Excerpted records section start

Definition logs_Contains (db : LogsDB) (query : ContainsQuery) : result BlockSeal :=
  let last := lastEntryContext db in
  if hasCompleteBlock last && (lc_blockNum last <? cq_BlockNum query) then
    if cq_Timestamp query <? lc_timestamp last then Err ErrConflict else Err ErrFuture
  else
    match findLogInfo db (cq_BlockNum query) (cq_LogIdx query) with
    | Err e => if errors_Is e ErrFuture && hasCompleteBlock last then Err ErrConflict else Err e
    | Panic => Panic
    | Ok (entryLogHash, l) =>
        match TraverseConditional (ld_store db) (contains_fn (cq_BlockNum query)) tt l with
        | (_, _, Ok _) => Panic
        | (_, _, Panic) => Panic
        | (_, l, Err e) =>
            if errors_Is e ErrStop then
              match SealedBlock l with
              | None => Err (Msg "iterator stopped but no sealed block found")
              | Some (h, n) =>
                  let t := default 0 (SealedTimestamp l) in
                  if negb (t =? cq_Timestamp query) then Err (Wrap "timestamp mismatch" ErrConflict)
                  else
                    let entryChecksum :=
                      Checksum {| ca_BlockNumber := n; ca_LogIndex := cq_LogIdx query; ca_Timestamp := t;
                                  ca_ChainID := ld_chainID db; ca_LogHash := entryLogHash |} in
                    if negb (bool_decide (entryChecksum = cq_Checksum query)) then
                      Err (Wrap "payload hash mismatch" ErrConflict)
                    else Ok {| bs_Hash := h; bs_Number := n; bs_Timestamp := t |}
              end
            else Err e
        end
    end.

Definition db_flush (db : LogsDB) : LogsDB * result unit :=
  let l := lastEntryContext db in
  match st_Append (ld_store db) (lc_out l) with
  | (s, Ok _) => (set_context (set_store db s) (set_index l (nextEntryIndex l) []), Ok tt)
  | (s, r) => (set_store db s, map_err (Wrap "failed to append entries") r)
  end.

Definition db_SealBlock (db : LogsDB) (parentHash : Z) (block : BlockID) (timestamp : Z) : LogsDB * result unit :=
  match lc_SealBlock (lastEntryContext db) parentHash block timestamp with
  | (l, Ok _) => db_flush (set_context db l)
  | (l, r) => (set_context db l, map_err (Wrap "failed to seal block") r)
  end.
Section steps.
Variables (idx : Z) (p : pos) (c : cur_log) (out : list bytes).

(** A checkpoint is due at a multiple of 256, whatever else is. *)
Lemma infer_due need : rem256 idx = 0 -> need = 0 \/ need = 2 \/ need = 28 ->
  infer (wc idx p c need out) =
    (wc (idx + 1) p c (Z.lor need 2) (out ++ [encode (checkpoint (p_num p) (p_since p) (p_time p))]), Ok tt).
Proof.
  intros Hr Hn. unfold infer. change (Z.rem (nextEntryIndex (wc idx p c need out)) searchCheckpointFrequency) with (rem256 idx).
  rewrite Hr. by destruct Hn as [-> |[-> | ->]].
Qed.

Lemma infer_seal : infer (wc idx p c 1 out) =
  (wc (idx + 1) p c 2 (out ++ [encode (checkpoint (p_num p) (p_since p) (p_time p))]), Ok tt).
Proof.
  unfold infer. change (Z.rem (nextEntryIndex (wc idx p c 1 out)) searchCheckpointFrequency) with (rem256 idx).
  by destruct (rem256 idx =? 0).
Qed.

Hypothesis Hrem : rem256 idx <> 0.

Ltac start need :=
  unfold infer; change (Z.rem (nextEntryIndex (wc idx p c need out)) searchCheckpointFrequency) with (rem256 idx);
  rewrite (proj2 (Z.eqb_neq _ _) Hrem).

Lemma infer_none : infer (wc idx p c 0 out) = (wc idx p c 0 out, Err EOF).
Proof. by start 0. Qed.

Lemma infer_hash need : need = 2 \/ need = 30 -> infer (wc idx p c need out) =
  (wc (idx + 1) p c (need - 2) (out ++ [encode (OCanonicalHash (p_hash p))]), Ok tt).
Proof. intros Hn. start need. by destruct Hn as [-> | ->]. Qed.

Excerpted records section end

◆ What you will do
In the entries above, find the line with "if negb (t =?" and the line with "match st_Append (ld_store", then restate word for word both of them and every line between, with nothing more.

◆ Result for this exercise
                  if negb (t =? cq_Timestamp query) then Err (Wrap "timestamp mismatch" ErrConflict)
                  else
                    let entryChecksum :=
                      Checksum {| ca_BlockNumber := n; ca_LogIndex := cq_LogIdx query; ca_Timestamp := t;
                                  ca_ChainID := ld_chainID db; ca_LogHash := entryLogHash |} in
                    if negb (bool_decide (entryChecksum = cq_Checksum query)) then
                      Err (Wrap "payload hash mismatch" ErrConflict)
                    else Ok {| bs_Hash := h; bs_Number := n; bs_Timestamp := t |}
              end
            else Err e
        end
    end.

Definition db_flush (db : LogsDB) : LogsDB * result unit :=
  let l := lastEntryContext db in
  match st_Append (ld_store db) (lc_out l) with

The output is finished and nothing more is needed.